▸ **Problem details**: Output exactly the lines below, starting with the line that has "Record KeyTable := MkKeyTable" and going on through the line that has "(Rotation NotFound), t)", both included, and no other lines.

• • • •

(* ===== verification/Keys.v ===== *)
(** * The gateway's keys ([keys.rs])

    The table of API keys and the cache a key is checked against, the operations
    on them as they interleave, and the history of bootstrap admin keys. A
    statement sees and changes the committed table; the bootstrap key's
    transactions hold one lock from start to commit and are one step each. *)

From S2P Require Import Prelude Catalogues.
Local Open Scope Z_scope.

(** [Sha256] and the console's identity. *)
Class KeyLib := { sha256 : list Z → list Z; ConsoleIdentity : Type }.

(** ** [Role] *)

Inductive Role := Read | Ingest | Admin.
#[global] Instance Role_eq_dec : EqDecision Role.
Proof. solve_decision. Defined.

Definition role_parse (s : string) : option Role :=
  if str_eqb s "read" then Some Read
  else if str_eqb s "ingest" then Some Ingest
  else if str_eqb s "admin" then Some Admin
  else None.
Definition role_str (r : Role) : string :=
  match r with Read => "read" | Ingest => "ingest" | Admin => "admin" end.
Definition allows_read (r : Role) : bool := match r with Read | Admin => true | _ => false end.
Definition allows_ingest (r : Role) : bool := match r with Ingest | Admin => true | _ => false end.
Definition allows_admin (r : Role) : bool := match r with Admin => true | _ => false end.

Lemma role_roundtrip r : role_parse (role_str r) = Some r.
Proof. by destruct r. Qed.

(** ** The table *)

(** A row of [wiretap_meta.api_keys], less its timestamps; [k_disabled] is
    [disabled_at IS NOT NULL]. *)
Record KeyRow := MkKeyRow {
  k_id : Z; k_name : string; k_hash : string; k_role : string; k_pin : option string; k_disabled : bool
}.
Record KeyTable := MkKeyTable { k_rows : list KeyRow; k_next : Z }.

Inductive KeyRotation := Rotated (plaintext : string) | NotFound | RotateDisabled.

(** An operation that changes the table and then reloads the cache; [plaintext]
    is the [new_key] it made. *)
Inductive Change :=
  | CCreate (name : string) (role : Role) (pin : option string) (plaintext : string)
  | CSetDisabled (id : Z) (disabled : bool)
  | CRotate (id : Z) (plaintext : string)
  | CEdit (id : Z) (name : option string) (pin : option (option string))
  | CDelete (id : Z).
Inductive Answer := Created (id : Z) (plaintext : string) | Changed (any : bool) | Rotation (r : KeyRotation).

Section Keys.
Context `{KeyLib}.

Definition hash_key (key : string) : string := hex_encode (sha256 (bytes_of_string key)).

Record KeyInfo := MkKeyInfo {
  ki_id : Z; ki_name : string; ki_role : Role; ki_database_pin : option string; ki_console : option ConsoleIdentity
}.

Definition hash_taken (h : string) (rows : list KeyRow) : bool := existsb (λ r, str_eqb (k_hash r) h) rows.
Definition update_rows (p : KeyRow → bool) (f : KeyRow → KeyRow) (t : KeyTable) : KeyTable :=
  MkKeyTable ((λ r, if p r then f r else r) <$> k_rows t) (k_next t).
Definition any_row (p : KeyRow → bool) (t : KeyTable) : bool := existsb p (k_rows t).

Definition unique_violation : string := "duplicate key value violates unique constraint".

(** The statement of each operation. *)
Definition change_table (c : Change) (t : KeyTable) : result string Answer * KeyTable :=
  match c with
  | CCreate name role pin plaintext =>
      let h := hash_key plaintext in
      if hash_taken h (k_rows t) then (Err unique_violation, MkKeyTable (k_rows t) (k_next t + 1))
      else (Ok (Created (k_next t) plaintext),
            MkKeyTable (k_rows t ++ [MkKeyRow (k_next t) name h (role_str role) pin false]) (k_next t + 1))
  | CSetDisabled id disabled =>
      let p r := (k_id r =? id) && Bool.eqb (negb (k_disabled r)) disabled in
      (Ok (Changed (any_row p t)),
       update_rows p (λ r, MkKeyRow (k_id r) (k_name r) (k_hash r) (k_role r) (k_pin r) disabled) t)
  | CRotate id plaintext =>
      let h := hash_key plaintext in
      let p r := (k_id r =? id) && negb (k_disabled r) in
      match find (λ r, k_id r =? id) (k_rows t) with
      | None => (Ok (Rotation NotFound), t)
      | Some r =>
          if k_disabled r then (Ok (Rotation RotateDisabled), t)
          else if hash_taken h (k_rows t) then (Err unique_violation, t)
          else (Ok (Rotation (Rotated plaintext)),
                update_rows p (λ r, MkKeyRow (k_id r) (k_name r) h (k_role r) (k_pin r) (k_disabled r)) t)
      end
  | CEdit id name pin =>
      let p r := k_id r =? id in
      (Ok (Changed (any_row p t)),
       update_rows p (λ r, MkKeyRow (k_id r) (default (k_name r) name) (k_hash r) (k_role r)
                             (default (k_pin r) pin) (k_disabled r)) t)
  | CDelete id =>
      (Ok (Changed (any_row (λ r, k_id r =? id) t)),
       MkKeyTable (filter (λ r, (k_id r =? id) = false) (k_rows t)) (k_next t))
  end.

(** ** The cache *)

Definition key_info (r : KeyRow) : KeyInfo :=
  MkKeyInfo (k_id r) (k_name r) (default Read (role_parse (k_role r))) (k_pin r) None.

(** [reload]'s map of what its query returned. *)
Definition enabled_keys (t : KeyTable) : gmap string KeyInfo :=
  foldl (λ m r, <[k_hash r := key_info r]> m) ∅ (filter (λ r, k_disabled r = false) (k_rows t)).

Record Bootstrap := MkBootstrap { configured : option string; current : option string }.

Definition stale_config (b : Bootstrap) : bool := bool_decide (is_Some (configured b)) && bool_decide (configured b ≠ current b).
Definition bootstrap_configured (b : Bootstrap) : bool := bool_decide (is_Some (configured b)).

Definition bootstrap_admin : KeyInfo := MkKeyInfo 0 "bootstrap-admin" Admin None None.

(** [validate]. *)
Definition validate (b : Bootstrap) (cache : gmap string KeyInfo) (key : string) : option KeyInfo :=
  let h := hash_key key in
  if bool_decide (current b = Some h) then Some bootstrap_admin else cache !! h.

(** ** Operations interleaved *)

(** Where an operation stands: before its statement, before the reload's query,
    before the cache is written, finished. *)
Inductive KeyTask :=
  | KChange (c : Change)
  | KQuery (a : Answer)
  | KWrite (a : Answer) (map : gmap string KeyInfo)
  | KDone (a : result string Answer).
(** What the database answers; a lost reply hides a statement that took. *)
Inductive KeyReply := KFine | KFails | KLost.

Record KeyWorld := MkKeyWorld { table : KeyTable; cache : gmap string KeyInfo; key_tasks : list KeyTask }.
Inductive KeyEvent := KCall (c : Change) | KStep (i : nat) (r : KeyReply).

Definition key_step (w : KeyWorld) (e : KeyEvent) : option KeyWorld :=
  match e with
  | KCall c => Some (MkKeyWorld (table w) (cache w) (key_tasks w ++ [KChange c]))
  | KStep i r =>
      t ← key_tasks w !! i;
      let next table cache task := Some (MkKeyWorld table cache (<[i := task]> (key_tasks w))) in
      match t with
      | KChange c =>
          let '(a, t') := change_table c (table w) in
          match r, a with
          | KFine, Ok a => next t' (cache w) (KQuery a)
          | KFine, Err m => next t' (cache w) (KDone (Err m))
          | KFails, _ => next (table w) (cache w) (KDone (Err "connection closed"))
          | KLost, _ => next t' (cache w) (KDone (Err "connection closed"))
          end
      | KQuery a =>
          match r with
          | KFine => next (table w) (cache w) (KWrite a (enabled_keys (table w)))
          | _ => next (table w) (cache w) (KDone (Err "key load failed: connection closed"))
          end
      | KWrite a m => next (table w) m (KDone (Ok a))
      | KDone _ => None
      end
  end.
Fixpoint key_steps (w : KeyWorld) (es : list KeyEvent) : option KeyWorld :=
  match es with [] => Some w | e :: es => w' ← key_step w e; key_steps w' es end.

Definition no_keys : KeyWorld := MkKeyWorld (MkKeyTable [] 1) ∅ [].
Definition idle (w : KeyWorld) : bool :=
  forallb (λ t, match t with KDone _ => true | _ => false end) (key_tasks w).
End Keys.

(** ** What the cache holds *)

(** The table's own constraints. *)
Definition table_ok (t : KeyTable) : Prop :=
  NoDup (k_id <$> k_rows t) ∧ NoDup (k_hash <$> k_rows t) ∧ Forall (λ r, k_id r < k_next t) (k_rows t).

Section KeyFacts.
Context `{KeyLib}.

Lemma hash_taken_spec h (rows : list KeyRow) : hash_taken h rows = false → h ∉ k_hash <$> rows.
Proof.
  unfold hash_taken. intros Hf (r & -> & Hr)%list_elem_of_fmap.
  assert (existsb (λ r', str_eqb (k_hash r') (k_hash r)) rows = true) as Ht; [|congruence].
  apply existsb_exists. exists r. split; [by apply list_elem_of_In|apply str_eqb_refl].
Qed.

(** A change of some columns, ids kept. *)
Lemma update_ids (p : KeyRow → bool) (f : KeyRow → KeyRow) (rows : list KeyRow) :
  (∀ r, k_id (f r) = k_id r) → k_id <$> ((λ r, if p r then f r else r) <$> rows) = k_id <$> rows.
Proof.
  intros Hf. rewrite <-list_fmap_compose. apply list_fmap_ext. intros i r _. cbn. destruct (p r); [apply Hf|done].
Qed.
Lemma update_hashes (p : KeyRow → bool) (f : KeyRow → KeyRow) (rows : list KeyRow) :
  (∀ r, k_hash (f r) = k_hash r) → k_hash <$> ((λ r, if p r then f r else r) <$> rows) = k_hash <$> rows.
Proof.
  intros Hf. rewrite <-list_fmap_compose. apply list_fmap_ext. intros i r _. cbn. destruct (p r); [apply Hf|done].
Qed.
Lemma update_below (p : KeyRow → bool) (f : KeyRow → KeyRow) (rows : list KeyRow) n :
  (∀ r, k_id (f r) = k_id r) → Forall (λ r, k_id r < n) rows →
  Forall (λ r, k_id r < n) ((λ r, if p r then f r else r) <$> rows).
Proof.
  intros Hf Hr. apply Forall_fmap. eapply Forall_impl; [exact Hr|]. intros r Hlt. cbn. destruct (p r); [by rewrite Hf|done].
Qed.

(** One row is given a hash no row has. *)
Lemma rotate_hashes n h (p : KeyRow → bool) (f : KeyRow → KeyRow) (rows : list KeyRow) :
  (∀ r, p r = true → k_id r = n) → (∀ r, k_hash (f r) = h) →
  NoDup (k_id <$> rows) → NoDup (k_hash <$> rows) → h ∉ k_hash <$> rows →
  NoDup (k_hash <$> ((λ r, if p r then f r else r) <$> rows)).
Proof.
  intros Hp Hf. induction rows as [|r rows IH]; [by intros; constructor|].
  cbn [fmap list_fmap]. rewrite !NoDup_cons. intros [Hi Hids] [Hh Hhs] [Hne Hnot]%not_elem_of_cons.
  destruct (p r) eqn:Hpr.
  - rewrite (list_fmap_ext (λ r, if p r then f r else r) id rows).
    + rewrite list_fmap_id. split; [by rewrite Hf|done].
    + intros i r' Hr'. destruct (p r') eqn:Hp'; [|done]. exfalso. apply Hi. rewrite (Hp r Hpr), <-(Hp r' Hp').
      apply list_elem_of_fmap_2, list_elem_of_lookup. eauto.
  - split; [|by apply IH]. intros (r' & He & Hr')%list_elem_of_fmap.
    apply list_elem_of_fmap in Hr' as (r0 & -> & Hr0). destruct (p r0); [rewrite Hf in He; congruence|].
    apply Hh. rewrite He. by apply list_elem_of_fmap_2.
Qed.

• • • •

▸ **Answer section**:
Record KeyTable := MkKeyTable { k_rows : list KeyRow; k_next : Z }.

Inductive KeyRotation := Rotated (plaintext : string) | NotFound | RotateDisabled.

(** An operation that changes the table and then reloads the cache; [plaintext]
    is the [new_key] it made. *)
Inductive Change :=
  | CCreate (name : string) (role : Role) (pin : option string) (plaintext : string)
  | CSetDisabled (id : Z) (disabled : bool)
  | CRotate (id : Z) (plaintext : string)
  | CEdit (id : Z) (name : option string) (pin : option (option string))
  | CDelete (id : Z).
Inductive Answer := Created (id : Z) (plaintext : string) | Changed (any : bool) | Rotation (r : KeyRotation).

Section Keys.
Context `{KeyLib}.

Definition hash_key (key : string) : string := hex_encode (sha256 (bytes_of_string key)).

Record KeyInfo := MkKeyInfo {
  ki_id : Z; ki_name : string; ki_role : Role; ki_database_pin : option string; ki_console : option ConsoleIdentity
}.

Definition hash_taken (h : string) (rows : list KeyRow) : bool := existsb (λ r, str_eqb (k_hash r) h) rows.
Definition update_rows (p : KeyRow → bool) (f : KeyRow → KeyRow) (t : KeyTable) : KeyTable :=
  MkKeyTable ((λ r, if p r then f r else r) <$> k_rows t) (k_next t).
Definition any_row (p : KeyRow → bool) (t : KeyTable) : bool := existsb p (k_rows t).

Definition unique_violation : string := "duplicate key value violates unique constraint".

(** The statement of each operation. *)
Definition change_table (c : Change) (t : KeyTable) : result string Answer * KeyTable :=
  match c with
  | CCreate name role pin plaintext =>
      let h := hash_key plaintext in
      if hash_taken h (k_rows t) then (Err unique_violation, MkKeyTable (k_rows t) (k_next t + 1))
      else (Ok (Created (k_next t) plaintext),
            MkKeyTable (k_rows t ++ [MkKeyRow (k_next t) name h (role_str role) pin false]) (k_next t + 1))
  | CSetDisabled id disabled =>
      let p r := (k_id r =? id) && Bool.eqb (negb (k_disabled r)) disabled in
      (Ok (Changed (any_row p t)),
       update_rows p (λ r, MkKeyRow (k_id r) (k_name r) (k_hash r) (k_role r) (k_pin r) disabled) t)
  | CRotate id plaintext =>
      let h := hash_key plaintext in
      let p r := (k_id r =? id) && negb (k_disabled r) in
      match find (λ r, k_id r =? id) (k_rows t) with
      | None => (Ok (Rotation NotFound), t)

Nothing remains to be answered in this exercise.